**WHAT IS NEEDED**
Work out the count of lines in the material where the string "eexists" shows up, and reply with it alone.

** Opening THE INPUT block **

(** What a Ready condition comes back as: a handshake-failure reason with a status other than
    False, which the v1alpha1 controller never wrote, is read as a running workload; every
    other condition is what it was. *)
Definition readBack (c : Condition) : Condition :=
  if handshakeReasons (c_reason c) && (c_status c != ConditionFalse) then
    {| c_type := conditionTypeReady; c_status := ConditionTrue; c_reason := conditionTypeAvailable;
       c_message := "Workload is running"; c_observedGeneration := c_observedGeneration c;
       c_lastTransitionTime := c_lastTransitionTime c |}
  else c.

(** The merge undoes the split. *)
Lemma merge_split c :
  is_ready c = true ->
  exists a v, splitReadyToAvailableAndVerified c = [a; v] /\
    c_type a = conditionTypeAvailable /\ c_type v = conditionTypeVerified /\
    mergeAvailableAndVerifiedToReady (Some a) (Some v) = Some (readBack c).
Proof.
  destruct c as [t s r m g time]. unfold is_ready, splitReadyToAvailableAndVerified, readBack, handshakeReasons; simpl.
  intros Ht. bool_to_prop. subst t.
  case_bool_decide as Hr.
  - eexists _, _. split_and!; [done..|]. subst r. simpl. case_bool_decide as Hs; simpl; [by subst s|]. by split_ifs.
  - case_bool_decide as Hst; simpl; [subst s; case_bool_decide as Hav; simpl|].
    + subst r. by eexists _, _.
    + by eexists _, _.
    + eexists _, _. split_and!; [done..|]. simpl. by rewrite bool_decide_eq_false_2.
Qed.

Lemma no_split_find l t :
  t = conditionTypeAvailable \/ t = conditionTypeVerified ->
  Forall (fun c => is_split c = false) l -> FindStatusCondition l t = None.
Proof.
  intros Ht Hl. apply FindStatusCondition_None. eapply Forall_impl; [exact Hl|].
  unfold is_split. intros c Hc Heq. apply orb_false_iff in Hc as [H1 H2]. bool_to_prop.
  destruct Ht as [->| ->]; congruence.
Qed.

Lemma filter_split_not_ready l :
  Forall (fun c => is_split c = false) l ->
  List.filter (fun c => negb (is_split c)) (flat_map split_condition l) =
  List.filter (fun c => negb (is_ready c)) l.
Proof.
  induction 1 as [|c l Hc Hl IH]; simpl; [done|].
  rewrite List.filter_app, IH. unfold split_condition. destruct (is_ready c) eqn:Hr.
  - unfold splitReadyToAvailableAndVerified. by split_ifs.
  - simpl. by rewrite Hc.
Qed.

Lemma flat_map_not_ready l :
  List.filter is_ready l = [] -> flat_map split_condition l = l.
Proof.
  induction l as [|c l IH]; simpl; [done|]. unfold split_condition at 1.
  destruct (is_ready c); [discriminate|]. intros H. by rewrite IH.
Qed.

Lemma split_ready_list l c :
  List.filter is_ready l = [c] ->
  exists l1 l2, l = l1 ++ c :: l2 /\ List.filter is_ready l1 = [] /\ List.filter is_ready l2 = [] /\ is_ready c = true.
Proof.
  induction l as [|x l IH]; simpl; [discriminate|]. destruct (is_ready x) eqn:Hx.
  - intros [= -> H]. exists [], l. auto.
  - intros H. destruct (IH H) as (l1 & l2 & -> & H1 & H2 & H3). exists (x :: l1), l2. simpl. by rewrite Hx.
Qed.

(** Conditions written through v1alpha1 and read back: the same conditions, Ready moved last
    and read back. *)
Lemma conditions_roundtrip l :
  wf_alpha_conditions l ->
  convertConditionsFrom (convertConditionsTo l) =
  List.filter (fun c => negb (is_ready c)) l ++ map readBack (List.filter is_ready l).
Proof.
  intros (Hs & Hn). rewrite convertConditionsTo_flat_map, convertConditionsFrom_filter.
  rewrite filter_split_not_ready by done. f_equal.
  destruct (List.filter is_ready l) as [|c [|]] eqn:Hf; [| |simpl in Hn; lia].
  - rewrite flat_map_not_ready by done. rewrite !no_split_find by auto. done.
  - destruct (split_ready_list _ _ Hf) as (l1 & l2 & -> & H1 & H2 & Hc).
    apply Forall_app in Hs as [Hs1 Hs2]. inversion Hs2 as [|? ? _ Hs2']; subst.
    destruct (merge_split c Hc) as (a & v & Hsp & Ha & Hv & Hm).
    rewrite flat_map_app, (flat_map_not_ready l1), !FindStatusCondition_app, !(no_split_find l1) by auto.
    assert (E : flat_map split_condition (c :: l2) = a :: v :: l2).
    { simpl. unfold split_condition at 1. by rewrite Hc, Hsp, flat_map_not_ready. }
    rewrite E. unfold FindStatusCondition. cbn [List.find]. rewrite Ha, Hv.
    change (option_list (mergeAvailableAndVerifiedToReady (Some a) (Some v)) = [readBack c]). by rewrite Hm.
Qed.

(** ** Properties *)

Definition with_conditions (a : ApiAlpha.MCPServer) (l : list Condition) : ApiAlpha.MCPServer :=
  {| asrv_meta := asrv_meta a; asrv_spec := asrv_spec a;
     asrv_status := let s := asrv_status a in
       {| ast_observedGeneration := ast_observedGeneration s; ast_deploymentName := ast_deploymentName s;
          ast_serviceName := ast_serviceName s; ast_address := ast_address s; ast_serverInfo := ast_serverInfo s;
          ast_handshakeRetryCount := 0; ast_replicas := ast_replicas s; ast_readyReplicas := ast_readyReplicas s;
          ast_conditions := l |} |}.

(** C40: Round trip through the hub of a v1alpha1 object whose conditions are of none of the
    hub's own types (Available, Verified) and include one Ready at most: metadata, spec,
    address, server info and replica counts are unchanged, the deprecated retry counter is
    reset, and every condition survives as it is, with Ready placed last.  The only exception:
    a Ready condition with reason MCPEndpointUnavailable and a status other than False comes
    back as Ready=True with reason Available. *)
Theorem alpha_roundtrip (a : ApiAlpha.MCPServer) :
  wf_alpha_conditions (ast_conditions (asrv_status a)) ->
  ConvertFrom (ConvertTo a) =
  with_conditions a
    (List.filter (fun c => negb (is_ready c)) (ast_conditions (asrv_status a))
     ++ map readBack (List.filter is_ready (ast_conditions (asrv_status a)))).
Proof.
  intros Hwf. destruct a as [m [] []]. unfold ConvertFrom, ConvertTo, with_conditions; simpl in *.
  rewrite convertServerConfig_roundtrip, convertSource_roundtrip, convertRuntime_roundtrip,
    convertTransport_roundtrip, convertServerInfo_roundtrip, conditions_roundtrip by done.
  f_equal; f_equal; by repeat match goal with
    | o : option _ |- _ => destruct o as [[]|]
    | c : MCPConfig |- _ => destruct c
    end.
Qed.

** Closing THE INPUT block **

**TASK RESULT**
4